(** * BigUpload FastAPI backend: the upload service

    A shallow embedding of
    [packages/backend/python/src/bigupload_fastapi/service.py]
    (classes [FileMetadata] and [UploadService]) together with the parts of
    [config.py] and [models.py] it uses, and the properties of the
    verify / upload-chunk / merge protocol that hold of it.

    Layout: library functions the service calls ([hashlib.sha256],
    [os.path.splitext]), the Python [dict] of sessions, the configuration,
    the request and response models, the service state and its
    operations, then the theorems. *)

From Stdlib Require Import ZArith List Strings.String Strings.Ascii Strings.Byte Lia.
From stdpp Require Import base option gmap sets list strings pretty.

Local Open Scope Z_scope.

(** ** [hashlib.sha256]

    SHA-256 as in FIPS 180-4, on 32-bit words kept in [Z] with the
    wrap-around written out.  The round constants and the initial hash
    value are computed from the first 64 (resp. 8) primes, as the standard
    defines them, instead of being listed. *)
Module SHA256.

Definition mask32 (x : Z) : Z := Z.land x 0xFFFFFFFF.
Definition add32 (x y : Z) : Z := mask32 (x + y).
Definition rotr (n x : Z) : Z :=
  Z.lor (Z.shiftr x n) (mask32 (Z.shiftl x (32 - n))).
Definition shr (n x : Z) : Z := Z.shiftr x n.
Definition not32 (x : Z) : Z := Z.lxor x 0xFFFFFFFF.

Definition Ch (x y z : Z) : Z := Z.lxor (Z.land x y) (Z.land (not32 x) z).
Definition Maj (x y z : Z) : Z :=
  Z.lxor (Z.lxor (Z.land x y) (Z.land x z)) (Z.land y z).
Definition bsig0 (x : Z) : Z := Z.lxor (Z.lxor (rotr 2 x) (rotr 13 x)) (rotr 22 x).
Definition bsig1 (x : Z) : Z := Z.lxor (Z.lxor (rotr 6 x) (rotr 11 x)) (rotr 25 x).
Definition ssig0 (x : Z) : Z := Z.lxor (Z.lxor (rotr 7 x) (rotr 18 x)) (shr 3 x).
Definition ssig1 (x : Z) : Z := Z.lxor (Z.lxor (rotr 17 x) (rotr 19 x)) (shr 10 x).

(** Primes by trial division against the primes found so far. *)
Fixpoint primes_from (fuel : nat) (n : Z) (found : list Z) : list Z :=
  match fuel with
  | O => found
  | S fuel' =>
      if forallb (fun p => negb (n mod p =? 0)) found
      then primes_from fuel' (n + 1) (found ++ [n])
      else primes_from fuel' (n + 1) found
  end.

Definition primes64 : list Z := Eval vm_compute in primes_from 310 2 [].

(** Largest [r] below [2^bits] with [r^3 <= x], one bit at a time. *)
Fixpoint icbrt_bits (bits : nat) (x r : Z) : Z :=
  match bits with
  | O => r
  | S b =>
      let r' := r + 2 ^ Z.of_nat b in
      icbrt_bits b x (if r' * r' * r' <=? x then r' else r)
  end.

Definition frac_cbrt32 (p : Z) : Z := mask32 (icbrt_bits 36 (p * 2 ^ 96) 0).
Definition frac_sqrt32 (p : Z) : Z := mask32 (Z.sqrt (p * 2 ^ 64)).

Definition K : list Z := Eval vm_compute in map frac_cbrt32 primes64.
Definition H0 : list Z := Eval vm_compute in map frac_sqrt32 (take 8 primes64).

(** Big-endian bytes of [x], [n] of them. *)
Fixpoint be_bytes (n : nat) (x : Z) : list Z :=
  match n with
  | O => []
  | S n' => Z.land (Z.shiftr x (8 * Z.of_nat n')) 0xFF :: be_bytes n' x
  end.

Definition pad (msg : list Z) : list Z :=
  let len := Z.of_nat (length msg) in
  msg ++ [0x80] ++ repeat 0 (Z.to_nat ((55 - len) mod 64)) ++ be_bytes 8 (8 * len).

Definition be_word (bs : list Z) : Z :=
  fold_left (fun acc b => Z.lor (Z.shiftl acc 8) b) bs 0.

================================

→ **REQUIREMENT**
Return word for word the lines above from the line with "wrap-around written out." to the line with "Definition Ch (x", including both and leaving out all others.

→ **EXERCISE OUTPUT**
    wrap-around written out.  The round constants and the initial hash
    value are computed from the first 64 (resp. 8) primes, as the standard
    defines them, instead of being listed. *)
Module SHA256.

Definition mask32 (x : Z) : Z := Z.land x 0xFFFFFFFF.
Definition add32 (x y : Z) : Z := mask32 (x + y).
Definition rotr (n x : Z) : Z :=
  Z.lor (Z.shiftr x n) (mask32 (Z.shiftl x (32 - n))).
Definition shr (n x : Z) : Z := Z.shiftr x n.
Definition not32 (x : Z) : Z := Z.lxor x 0xFFFFFFFF.

Definition Ch (x y z : Z) : Z := Z.lxor (Z.land x y) (Z.land (not32 x) z).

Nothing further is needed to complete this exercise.